The skills section on LinkedIn differs from your skills earned through training because sometimes they cannot be taught. For this reason, if your skills are something particular, you can be endorsed. Having this section set up on LinkedIn can be helpful since you can track your gain of skill and others you meet and work with can endorse these practical skills. Your specific skill can be anything from knowing more than one language, understanding software, or having a soft skill. No matter what the endorsed skill is it offers your network/industry a glimpse of what you offer and who has seen you bring that trait to the table.
As a student, there are probably plenty of courses you have taken. These courses should be included on your LinkedIn because it shows your network the knowledge you have acquired. In certain courses, it's possible that you learned a very specific topic, or became an expert in a specific subfield. These are courses you cannot have on your resume, but as a student, these courses can highlight what you know for future employers.

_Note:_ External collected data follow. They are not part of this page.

(** ** The request record and the state *)

(** The interface [PendingRequest].  [resolve] and [reject] hold the
    handle of the promise whose settling function the field is;
    [timeoutId] holds the handle of the timer. *)
Record PendingRequest : Type := mkRequest {
  id : string;
  endpoint : string;
  data : any;
  timestamp : Z;
  resolve : nat;
  reject : nat;
  timeoutId : nat;
  dispatched : bool;
  dispatchedAt : Z
}.

(** The [Map<string, PendingRequest>], in insertion order. *)
Abbreviation Table := (list (string * PendingRequest)).

(** The private fields of the class, then the host's timers and
    promises. *)
Record BridgeService : Type := mkBridge {
  pendingRequests : Table;
  timers : list Timer;
  promises : list Promise
}.

Definition requestTimeout : Z := 60000.
Definition dispatchStaleTimeout : Z := 45000.

Definition initial : BridgeService :=
  {| pendingRequests := []; timers := []; promises := [] |}.

(** Field assignments on a request object. *)
Definition set_dispatch (d : bool) (at_ : Z) (r : PendingRequest) : PendingRequest :=
  {| id := id r; endpoint := endpoint r; data := data r;
     timestamp := timestamp r; resolve := resolve r; reject := reject r;
     timeoutId := timeoutId r; dispatched := d; dispatchedAt := at_ |}.

Definition with_table (t : Table) (s : BridgeService) : BridgeService :=
  {| pendingRequests := t; timers := timers s; promises := promises s |}.

(** ** The JavaScript [Map] operations used by the class *)

Fixpoint map_get (k : string) (m : Table) : option PendingRequest :=
  match m with
  | [] => None
  | (k', v) :: m' => if String.eqb k k' then Some v else map_get k m'
  end.

Definition map_has (k : string) (m : Table) : bool :=
  match map_get k m with Some _ => true | None => false end.

(** [Map.prototype.set]: an existing key keeps its position, a new key
    goes last. *)
Fixpoint map_set (k : string) (v : PendingRequest) (m : Table) : Table :=
  match m with
  | [] => [(k, v)]
  | (k', v') :: m' =>
      if String.eqb k k' then (k, v) :: m' else (k', v') :: map_set k v m'
  end.

(** [Map.prototype.delete]; keys are unique, so the first match is the
    only one. *)
Fixpoint map_delete (k : string) (m : Table) : Table :=
  match m with
  | [] => []
  | (k', v') :: m' =>
      if String.eqb k k' then m' else (k', v') :: map_delete k m'
  end.

Definition keys (m : Table) : list string := m.*1.

(** ** Host operations *)

(** [clearTimeout]: a scheduled timer is cancelled; a timer that has
    fired, was cancelled or does not exist is left alone. *)
Definition cancel (tm : Timer) : Timer :=
  match status tm with
  | Scheduled =>
      {| delay := delay tm; forRequest := forRequest tm;
         onTimeout := onTimeout tm; status := Cancelled |}
  | _ => tm
  end.

Definition clearTimeout (t : nat) (s : BridgeService) : BridgeService :=
  {| pendingRequests := pendingRequests s;
     timers := alter cancel t (timers s);
     promises := promises s |}.

(** Calling the [resolve] or [reject] function of promise [p]. *)
Definition settle (p : nat) (o : Settlement) (s : BridgeService) : BridgeService :=
  {| pendingRequests := pendingRequests s;
     timers := timers s;
     promises := alter (λ calls, calls ++ [o]) p (promises s) |}.

(** ** sendRequest *)

(** Returns the handle of the promise handed to the caller. *)
Definition sendRequest (requestId : string) (now : Z)
    (endpoint_ : string) (data_ : any) (s : BridgeService) : BridgeService * nat :=
  let p := length (promises s) in
  let timeoutId_ := length (timers s) in
  let request :=
    {| id := requestId; endpoint := endpoint_; data := data_;
       timestamp := now; resolve := p; reject := p;
       timeoutId := timeoutId_; dispatched := false; dispatchedAt := 0 |} in
  ({| pendingRequests := map_set requestId request (pendingRequests s);
      timers := timers s ++ [mkTimer requestTimeout requestId p Scheduled];
      promises := promises s ++ [[]] |}, p).

(** The callback given to [setTimeout], run by the host for timer [t]. *)
Definition fireTimeout (t : nat) (s : BridgeService) : BridgeService :=
  match timers s !! t with
  | Some tm =>
      match status tm with
      | Scheduled =>
          let s1 :=
            {| pendingRequests := pendingRequests s;
               timers := <[t := mkTimer (delay tm) (forRequest tm) (onTimeout tm) Fired]> (timers s);
               promises := promises s |} in
          if map_has (forRequest tm) (pendingRequests s1)
          then settle (onTimeout tm) (Rejected (Error "Request timeout"))
                 (with_table (map_delete (forRequest tm) (pendingRequests s1)) s1)
          else s1
      | _ => s
      end
  | None => s
  end.

(** ** getPendingRequest *)

Record Claim : Type := mkClaim {
  requestId : string;
  request_endpoint : string;
  request_data : any
}.

(** A reference to a request object of the table: its position, with
    the object as it was when the reference was taken. *)
Abbreviation Ref := (nat * PendingRequest)%type.

(** [if (!oldestRequest || request.timestamp < oldestRequest.timestamp)
       oldestRequest = request;] *)
Definition consider (i : nat) (request : PendingRequest) (oldestRequest : option Ref)
    : option Ref :=
  match oldestRequest with
  | None => Some (i, request)
  | Some (j, oldest) =>
      if timestamp request <? timestamp oldest
      then Some (i, request) else Some (j, oldest)
  end.

(** The [for] loop over [pendingRequests.values()], from position [i]
    on.  It returns the entries as the loop leaves them, and
    [oldestRequest]. *)
Fixpoint scan (now : Z) (i : nat) (entries : Table) (oldestRequest : option Ref)
    : Table * option Ref :=
  match entries with
  | [] => ([], oldestRequest)
  | (k, request) :: rest =>
      if dispatched request then
        if now - dispatchedAt request >? dispatchStaleTimeout then
          let request' := set_dispatch false 0 request in
          let (rest', o) := scan now (S i) rest (consider i request' oldestRequest) in
          ((k, request') :: rest', o)
        else
          let (rest', o) := scan now (S i) rest oldestRequest in
          ((k, request) :: rest', o)
      else
        let (rest', o) := scan now (S i) rest (consider i request oldestRequest) in
        ((k, request) :: rest', o)
  end.

(** [oldestRequest.dispatched = true; oldestRequest.dispatchedAt = now;]
    on the object the reference points to. *)
Definition mark (now : Z) (e : string * PendingRequest) : string * PendingRequest :=
  (e.1, set_dispatch true now e.2).

Definition getPendingRequest (now : Z) (s : BridgeService)
    : BridgeService * option Claim :=
  match scan now 0 (pendingRequests s) None with
  | (table, Some (i, oldestRequest)) =>
      (with_table (alter (mark now) i table) s,
       Some (mkClaim (id oldestRequest) (endpoint oldestRequest) (data oldestRequest)))
  | (table, None) => (with_table table s, None)
  end.

(** ** resolveRequest, rejectRequest *)

Definition resolveRequest (requestId_ : string) (response : any) (s : BridgeService)
    : BridgeService :=
  match map_get requestId_ (pendingRequests s) with
  | Some request =>
      let s1 := clearTimeout (timeoutId request) s in
      let s2 := with_table (map_delete requestId_ (pendingRequests s1)) s1 in
      settle (resolve request) (Fulfilled response) s2
  | None => s
  end.

Definition rejectRequest (requestId_ : string) (error : any) (s : BridgeService)
    : BridgeService :=
  match map_get requestId_ (pendingRequests s) with
  | Some request =>
      let s1 := clearTimeout (timeoutId request) s in
      let s2 := with_table (map_delete requestId_ (pendingRequests s1)) s1 in
      settle (reject request) (Rejected error) s2
  | None => s
  end.

(** ** cleanupOldRequests *)

(** The loop over [pendingRequests.entries()].  Deleting the entry under
    the iterator is allowed in JavaScript and the iteration goes on with
    the next one, so the loop walks the entries present at its start. *)
Fixpoint cleanup_loop (now : Z) (entries : Table) (s : BridgeService) : BridgeService :=
  match entries with
  | [] => s
  | (k, request) :: rest =>
      if now - timestamp request >? requestTimeout then
        let s1 := clearTimeout (timeoutId request) s in
        let s2 := with_table (map_delete k (pendingRequests s1)) s1 in
        cleanup_loop now rest (settle (reject request) (Rejected (Error "Request timeout")) s2)
      else cleanup_loop now rest s
  end.

Definition cleanupOldRequests (now : Z) (s : BridgeService) : BridgeService :=
  cleanup_loop now (pendingRequests s) s.

(** ** clearAllPendingRequests *)

Fixpoint clear_loop (entries : Table) (s : BridgeService) : BridgeService :=
  match entries with
  | [] => s
  | (_, request) :: rest =>
      let s1 := clearTimeout (timeoutId request) s in
      clear_loop rest (settle (reject request) (Rejected (Error "Connection closed")) s1)
  end.

Definition clearAllPendingRequests (s : BridgeService) : BridgeService :=
  with_table [] (clear_loop (pendingRequests s) s).

(** ** Diagnostics *)

Definition getPendingCount (s : BridgeService) : nat := length (pendingRequests s).

Fixpoint count_dispatched (entries : Table) (count : nat) : nat :=
  match entries with
  | [] => count
  | (_, request) :: rest =>
      count_dispatched rest (if dispatched request then S count else count)
  end.

Definition getDispatchedCount (s : BridgeService) : nat :=
  count_dispatched (pendingRequests s) 0.

(** ** Descriptions used in the statements *)

(** A dispatch is stale once more than 45 s have passed since it. *)
Definition stale (now : Z) (r : PendingRequest) : bool :=
  dispatched r && (now - dispatchedAt r >? dispatchStaleTimeout).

Being a college student means you are most likely completing team projects or independent projects. Either way, these projects can corroborate what you learned in a course and show your energy toward leading with your ideas. As a student, there is so much more opportunity to grow, while taking part in these projects. With LinkedIn, its accomplishments like a team project or an independent research project should be captured. In some applications or interviews, you might be asked to tell a story about independent tasks you took on or ways you have led a team.
Honors / Awards
Academic honors/awards are a great way to stand out. When you are in a school, these awards can especially become valuable when they are well-known achievements. Whether big or small, being recognized by larger universities is no easy task. If you receive an achievement, chances are you stand out. More likely than not, these awards mean something valuable, so highlight them for companies, recruiters, and potential employers to see. These professional awards are something to be proud of and highlight as milestone achievements.

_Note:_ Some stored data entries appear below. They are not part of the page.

(** ProbeAndLogData against the abstract completion. *)
Lemma ProbeAndLogData_sim l s addr data len flag :
  Rep l s → 0 ≤ len → slice (b_bytes addr) 0 len = Ok data →
  refines (ProbeAndLogData l addr len flag)
    ('(b, ms) ← spec_probe (s_msgs s) data len flag; Ok (b, with_msgs ms s)).
Proof.
  intros (es & q & Hrep) Hlen Hsl. unfold ProbeAndLogData.
  pose proof (probe_log_rep l s es q addr data len flag [] es Hrep eq_refl Hlen Hsl) as Hp.
  rewrite drop_0 in Hp. pose proof (rep_table _ _ _ _ Hrep) as (rest & _ & Hc & _).
  rewrite Hc, to_nat_zlen. change (zlen []) with 0 in Hp.
  by destruct (spec_probe (s_msgs s) data len flag) as [[b ms]|err].
Qed.

(** ** Replay *)

Lemma advance_rep l s es q e :
  rep l s es q → es !! Z.to_nat (log_table_reexec_pos_ l) = Some e →
  ∃ l' d, advance_reexec l e = Ok l' ∧ entry_at es q (Z.to_nat (log_table_reexec_pos_ l)) e d ∧
    Rep l' (spec_advance s (abs_msg e d)).
Proof.
  intros Hrep He. set (p := log_table_reexec_pos_ l) in *.
  pose proof (rep_pos _ _ _ _ Hrep) as [Hp [Hp0 _]]. fold p in Hp. rewrite Hp in Hp0.
  pose proof (lookup_lt_Some _ _ _ He) as Hlt.
  pose proof (table_rep_pos _ _ (rep_table _ _ _ _ Hrep)) as Hz.
  assert (storable e) as Hst by (eapply Forall_lookup_1; [exact (rep_storable _ _ _ _ Hrep)|exact He]).
  assert (∀ n, 0 ≤ n < 2 ^ 64 → storable (set_reexec_counter n e)) as Hst'.
  { intros n Hn. apply storable_entry in Hst as (?&?&?&?&?&?). apply storable_entry.
    split_and!; cbn [pos_ length_ flag_ counter_ reexec_counter_ taskID_ set_reexec_counter]; lia. }
  assert (u64 (p + 1) = p + 1) as Hu by (apply u64_small; unfold zlen in *; lia).
  unfold advance_reexec, spec_advance. fold p. rewrite Hp. cbn [m_rep m_reads m_count abs_msg].
  destruct (isrepeated_ e) eqn:Hr.
  - destruct (u64 (reexec_counter_ e + 1) =? counter_ e).
    + destruct (rep_update l s es q p e (set_reexec_counter 0 e) Hrep) as (t & d & -> & Hat & Hrep');
        [done..|apply Hst'; lia|].
      cbn [mbind res_bind]. eexists _, d. split; [done|]. split; [done|].
      eexists _, q. destruct Hrep'. split; try done.
      cbn [s_pos with_pos log_table_reexec_pos_ set_reexec]. rewrite Hu.
      unfold zlen in *. rewrite length_insert. lia.
    + destruct (rep_update l s es q p e (set_reexec_counter (u64 (reexec_counter_ e + 1)) e) Hrep)
        as (t & d & -> & Hat & Hrep'); [done..|apply Hst', u64_range|].
      cbn [mbind res_bind]. eexists _, d. split; [done|]. split; [done|].
      by eexists _, q.
  - destruct (entry_at_lookup es q (Z.to_nat p) e (rep_laid _ _ _ _ Hrep) He) as [d Hat].
    eexists _, d. split; [done|]. split; [done|]. exists es, q. destruct Hrep. split; try done.
    cbn [s_pos with_pos log_table_reexec_pos_ set_reexec]. rewrite Hu. unfold zlen in *. lia.
Qed.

Being part of groups on LinkedIn is a huge plus. You never want to be part of too many, but you want to be in at least one. Associating with a group means you are part of a select network. This network is your community where you need to be accepted after requesting to join or you were sent an invitation. If you are part of these selective groups, chances are you share a similar experience. These groups can be an advantage because they engage you with others by using a common point of interest. Moreover, it opens up the opportunity to chat about your shared group. There are so many different types, such as cohorts, alumni groups, or associations. One undergraduate student shared how being part of a specific cohort scored them an internship because the individual interviewing them was part of the same cohort 10 years prior. As it turned out, the cohort was still run by the same individual who made a lasting impact on both of them. The interviewer and interviewee bonded over this fact. All this information is to say “never underestimate the power of your network.”

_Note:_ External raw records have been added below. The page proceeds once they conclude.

(** C18: replay is faithful and ends: after ReInit, a log of complete messages
    whose read counters are all 0, because no replay was interrupted in the middle
    of repeated messages (see [interrupted_replay_skips]), returns every message as
    often as it was logged, in order, and the read after the last switches the log back
    to generating; the messages are then as before, ready for another replay. *)
Theorem replay_returns_log l s :
  Rep l s → Forall ready (s_msgs s) →
  ∃ l', reads (ReInit l) (m_len <$> expand (s_msgs s)) =
      Ok ((λ m, (kCommLogOK, payload m)) <$> expand (s_msgs s), l') ∧
    (∀ len, ∃ l'', ReadData l' len = Ok (kCommLogCommLogModeFlip, [], l'') ∧
       comm_log_mode_ l'' = kGenerateLog ∧
       Rep l'' (with_mode kGenerateLog (with_pos (zlen (s_msgs s)) s))).
Proof. apply replay_log. Qed.

(** ** Room for a sequence of messages *)

Lemma WriteLogQueue_table l data len completed r l' :
  WriteLogQueue l data len completed = Ok (r, l') → log_table_ l' = log_table_ l.
Proof.
  unfold WriteLogQueue. intros H. apply bind_Ok in H as ([r1 l1] & H1 & H2).
  assert (log_table_ l1 = log_table_ l) as Hl1.
  { destruct (_ <? _); [|by injection H1 as <- <-]. unfold IncreaseLogQueueSize in H1.
    cbv zeta in H1.
    destruct (_ <=? _); [discriminate H1|]. res_inv. done. }
  destruct (bool_decide (r1 = _)); [by injection H2 as <- <-|]. res_inv. done.
Qed.

Lemma set_elem_size t i e t' : set_elem t i e = Ok t' → t_table_size_ t' = t_table_size_ t.
Proof. unfold set_elem. destruct (t_base_ptr_ t); [|done]. intros. by res_inv. Qed.

(** The table at most doubles the entries it holds. *)
Lemma LogData_size l s data len task completed flag rp r l' :
  Rep l s → LogData l data len task completed flag rp = Ok (r, l') →
  t_table_size_ (log_table_ l') ≤ Z.max (t_table_size_ (log_table_ l)) (2 * zlen (s_msgs s)).
Proof.
  intros (es & q & Hrep) H. unfold LogData in H. apply bind_Ok in H as (found & _ & H).
  pose proof (rep_table _ _ _ _ Hrep) as (rest & _ & Hc & Hs & Hp & Hm).
  assert (zlen es = zlen (s_msgs s)) as Hz
    by (rewrite (rep_msgs _ _ _ _ Hrep); unfold zlen; by rewrite length_abs_msgs).
  destruct found.
  - res_inv. cbn [log_table_ set_table]. erewrite set_elem_size by done. lia.
  - apply bind_Ok in H as ([r1 l1] & H1 & H).
    assert (t_table_size_ (log_table_ l1) ≤
            Z.max (t_table_size_ (log_table_ l)) (2 * zlen (s_msgs s))) as Hl1.
    { unfold WriteLogTable in H1. apply bind_Ok in H1 as ([r0 l0] & H0 & H1).
      assert (t_table_size_ (log_table_ l0) ≤
              Z.max (t_table_size_ (log_table_ l)) (2 * zlen (s_msgs s))) as Hl0.
      { destruct (Z.leb_spec (t_table_size_ (log_table_ l)) (t_cur_pos_ (log_table_ l))).
        - unfold IncreaseLogTableSize in H0. apply bind_Ok in H0 as (? & _ & H0). res_inv.
          cbn [log_table_ set_table t_table_size_]. change ELEM with 56 in *.
          rewrite u64_small by lia. lia.
        - injection H0 as <- <-. lia. }
      destruct (bool_decide (r0 = _)); [by injection H1 as <- <-|]. clear H. res_inv.
      cbn [log_table_ set_table t_table_size_]. by erewrite set_elem_size. }
    destruct (bool_decide (r1 = _)); [by injection H as <- <-|].
    apply bind_Ok in H as ([r2 l2] & H2 & H).
    assert (log_table_ l2 = log_table_ l1) as Hl2.
    { destruct (negb _); [by eapply WriteLogQueue_table|by injection H2 as <- <-]. }
    destruct (bool_decide (r2 = _)); injection H as <- <-; cbn [log_table_ set_new]; by rewrite Hl2.
Qed.

(** The queue holds the data of all the messages. *)
Definition volume (ms : list Msg) : Z := foldr (λ m n, m_len m + n) 0 ms.

Lemma laid_volume p es n q : laid p es n → p + volume (abs_msgs es q) = n.
Proof.
  revert p q. induction es as [|e es IH]; intros p q; simpl; [lia|].
  intros (_ & _ & Hl). rewrite <-(IH _ (drop (Z.to_nat (length_ e)) q) Hl). lia.
Qed.

Lemma rep_volume l s : Rep l s → q_cur_pos_ (log_queue_ l) = volume (s_msgs s).
Proof.
  intros (es & q & Hrep). pose proof (rep_queue _ _ _ _ Hrep) as (_ & _ & Hc & _).
  rewrite Hc, (rep_msgs _ _ _ _ Hrep), <-(laid_volume _ _ _ q (rep_laid _ _ _ _ Hrep)). lia.
Qed.

Lemma volume_app m1 m2 : volume (m1 ++ m2) = volume m1 + volume m2.
Proof. induction m1 as [|m m1 IH]; simpl; [lia|]. rewrite IH. lia. Qed.

(** ** A sequence of complete messages *)

Record logged := { g_data : list cell; g_task : Z; g_flag : Z; g_rep : bool }.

There are two different ways to engage with your audience, joining groups is the first way, and organizations are the second way. Organizations differ from groups because organizations are usually larger recognized clubs or associations you belong to. With organizations, you can simply state you belong to the organization and describe what the organization does. This portion differs from the group because the group has a LinkedIn page you are part of. Your organization may not always have an associated group page, but it can still be official and just as important. The organization may also be a large group and also have a group you can join. Having this section is available to emphasize your role in the organization or what the organization does. Ultimately, being able to describe your role is important because it could show your leadership, engagement with communities, and outreach.
After creating your LinkedIn profile, begin connecting with those in your school, and during your academic years. The wonderful experience about college is you will constantly be building your network. Attending events, such as industry night, volunteering with the community, or working in clubs, there are student panels, alumni associations, professors, and individuals who you might want to look to as a mentor or resource. These connections are all in your network and you should exchange LinkedIn profiles with them. You never know when you might need their help or they need yours.
For instance, a current engineer at Fuji Films shares how they met a recruiter as a sophomore while looking for internships. This student never was offered the internship position, but they exchanged LinkedIn contacts with the recruiter. Flash forward 4 years later, this student contacted this same connection on LinkedIn regarding open positions. Now graduated and fully qualified, the recruiter was able to assist in their interview with the lead manager, which led to their current position. Their advice to you is “It’s always better to exchange LinkedIn URLs.”
Even so, remember that, unlike most social networking sites, it is not meant to connect with just anybody. Connect with individuals who you know. Just as powerful as connecting to the right people can be, connecting with the wrong people is also a possibility. LinkedIn etiquette experts have shared that the proper way to use LinkedIn is to only accept invitations from those you know.
🔬 Learn About: 11 Reasons Why Networking is Essential
With LinkedIn and connections, these resources together can be used to shop for internships and jobs. In two ways, 1) Businesses will post open positions on LinkedIn and you can apply directly with your profile. If you ever go through LinkedIn individuals post for their company, corporations have “apply” buttons, and LinkedIn can send you alerts based on the type of position you are looking for. 2) Businesses can reach out to you. Whether it be a recruiter, hiring manager, or team of individuals, sometimes they search for keywords that may be on your page. After doing a background check, your profile-reported skills, knowledge, and expertise might correlate with what they need to fill the current position.
So, why is LinkedIn the most valuable social platform to have as a student? Well, if you need one more great reason, talent is valuable. Someone is looking for a candidate like you or you are searching for a candidate with that one very specific niche. The only way to increase the odds of finding that talent is to broaden your search. LinkedIn offers this screening for you, by connecting you with the world and helping the employee and employer find a match.